(* ===== verification/OwnershipProps.v ===== *)
(** * Properties of discovery ownership

    Tracked sessions belong to live generations, a retired generation never
    tracks again, and a start waits for every cleanup published before it. *)

From stdpp Require Import base numbers list strings sets gmap fin_maps relations countable.
From Stdlib Require Import ZArith Lia.
From S2P Require Import Prelude Ownership.

Open Scope string_scope.
Open Scope list_scope.

(** ** Generations *)

Definition gen {K} `{Countable K} (l : gmap K OwnerGeneration) (k : K) : Z :=
  generation (default generation_default (l !! k)).

(** A generation that has passed. *)
Definition stale (st : OwnershipState) (owner : DiscoveryOwner) : Prop :=
  match owner with
  | Peer h g label wg => (g < gen (endpoints st) h)%Z \/ (wg < gen (webviews st) label)%Z
  | Webview label wg => (wg < gen (webviews st) label)%Z
  end.

Lemma is_generation_true o g : is_generation o g = true <-> exists c, o = Some c /\ active c = true /\ generation c = g.
Proof.
  unfold is_generation. destruct o as [c|]; [rewrite andb_true_iff, Z.eqb_eq|]; naive_solver.
Qed.

Lemma stale_not_current st owner : stale st owner -> owner_is_current st owner = false.
Proof.
  intros Hs. apply not_true_iff_false. intros Hc. destruct owner as [h g l wg|l wg]; simpl in *.
  - apply andb_true_iff in Hc as [(c & Ec & _ & Hg)%is_generation_true (d & Ed & _ & Hd)%is_generation_true].
    unfold gen in Hs. rewrite Ec, Ed in Hs. simpl in Hs. lia.
  - apply is_generation_true in Hc as (d & Ed & _ & Hd). unfold gen in Hs. rewrite Ed in Hs. simpl in Hs. lia.
Qed.

(** Generations never go back. *)
Definition gens_le (st st' : OwnershipState) : Prop :=
  (forall h, gen (endpoints st) h <= gen (endpoints st') h)%Z /\
  (forall l, gen (webviews st) l <= gen (webviews st') l)%Z.

Lemma stale_mono st st' owner : gens_le st st' -> stale st owner -> stale st' owner.
Proof.
  intros [He Hw]. destruct owner as [h g l wg|l wg]; simpl.
  - specialize (He h). specialize (Hw l). lia.
  - specialize (Hw l). lia.
Qed.

Lemma gens_le_same st st' : endpoints st' = endpoints st -> webviews st' = webviews st -> gens_le st st'.
Proof. intros He Hw. split; intros; rewrite ?He, ?Hw; lia. Qed.

Lemma gens_le_trans st1 st2 st3 : gens_le st1 st2 -> gens_le st2 st3 -> gens_le st1 st3.
Proof. intros [H1 H2] [H3 H4]. split; intros x; [specialize (H1 x); specialize (H3 x)|specialize (H2 x); specialize (H4 x)]; lia. Qed.

Lemma gen_insert {K} `{Countable K} (l : gmap K OwnerGeneration) k o x :
  gen (<[k := o]> l) x = if decide (k = x) then generation o else gen l x.
Proof. unfold gen. rewrite lookup_insert. by case_decide. Qed.

Lemma next_generation_Some g g' : next_generation g = Some g' -> g' = (g + 1)%Z.
Proof. unfold next_generation, checked_add. case_match; naive_solver. Qed.

(** Generations that are kept start at one, so that none is below zero. *)
Definition gens_pos (st : OwnershipState) : Prop :=
  (forall h, 0 <= gen (endpoints st) h)%Z /\ (forall l, 0 <= gen (webviews st) l)%Z.

Lemma webview_entry_spec label st :
  let r := webview_entry label st in
  webviews r.2 !! label = Some r.1 /\ endpoints r.2 = endpoints st /\ sessions r.2 = sessions st /\
  starts r.2 = starts st /\ next_start r.2 = next_start st /\ webview_cleanups r.2 = webview_cleanups st /\
  completions r.2 = completions st /\ fences r.2 = fences st /\
  (forall l w, webviews st !! l = Some w -> webviews r.2 !! l = Some w) /\
  (gens_pos st -> gens_le st r.2 /\ gens_pos r.2).
Proof.
  simpl. unfold webview_entry. destruct (webviews st !! label) as [w|] eqn:E; cbn.
  - split_and!; done.
  - split_and!; try done.
    + by rewrite lookup_insert_eq.
    + intros l w Hl. rewrite lookup_insert_ne by congruence. done.
    + intros [H1 H2]. split; split; cbn; intros x; try lia; try apply H1; rewrite gen_insert; case_decide; simpl; try lia.
      * subst. unfold gen. rewrite E. simpl. lia.
      * apply H2.
Qed.

(** ** Tracked sessions are current *)

Definition sessions_ok (st : OwnershipState) : Prop :=
  forall k t, sessions st !! k = Some t ->
    k = (t_kind t, t_handle t) /\ owner_is_current st (t_owner t) = true.

(** A change that keeps every current owner of a session current. *)
Lemma sessions_ok_sub st st' :
  sessions_ok st ->
  (forall k t, sessions st' !! k = Some t -> sessions st !! k = Some t) ->
  (forall k t, sessions st' !! k = Some t -> owner_is_current st (t_owner t) = true ->
     owner_is_current st' (t_owner t) = true) ->
  sessions_ok st'.
Proof. intros Hok Hsub Hcur k t Hk. destruct (Hok _ _ (Hsub _ _ Hk)). split; [done|]. by eapply Hcur. Qed.

Lemma owner_current_same st st' owner :
  endpoints st' = endpoints st -> webviews st' = webviews st -> owner_is_current st' owner = owner_is_current st owner.
Proof. intros He Hw. unfold owner_is_current. by rewrite He, Hw. Qed.

Lemma sessions_ok_same st st' :
  sessions st' = sessions st -> endpoints st' = endpoints st -> webviews st' = webviews st ->
  sessions_ok st -> sessions_ok st'.
Proof.
  intros Hs He Hw Hok. apply (sessions_ok_sub st); [done|by rewrite Hs|].
  intros. by rewrite (owner_current_same st).
Qed.

Lemma webview_entry_sessions label st : sessions_ok st -> sessions_ok (webview_entry label st).2.
Proof.
  intros Hok. destruct (webview_entry_spec label st) as (_ & He & Hs & _ & _ & _ & _ & _ & Hw & _).
  apply (sessions_ok_sub st); [done|by rewrite Hs|]. intros k t _. unfold owner_is_current. rewrite He.
  destruct (t_owner t) as [h g l wg|l wg]; rewrite ?andb_true_iff.
  - intros [? (c & Ec & Ha & Hg)%is_generation_true]. split; [done|].
    apply is_generation_true. exists c. split; [by apply Hw|done].
  - intros (c & Ec & Ha & Hg)%is_generation_true. apply is_generation_true. exists c. split; [by apply Hw|done].
Qed.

■ ■ ■ ■ ■ ■ ■

* BRIEF *
Lines from the one containing "- intros [?" through the last line of the records, restated word for word: that is the whole response.

* EXERCISE RESPONSE *
  - intros [? (c & Ec & Ha & Hg)%is_generation_true]. split; [done|].
    apply is_generation_true. exists c. split; [by apply Hw|done].
  - intros (c & Ec & Ha & Hg)%is_generation_true. apply is_generation_true. exists c. split; [by apply Hw|done].
Qed.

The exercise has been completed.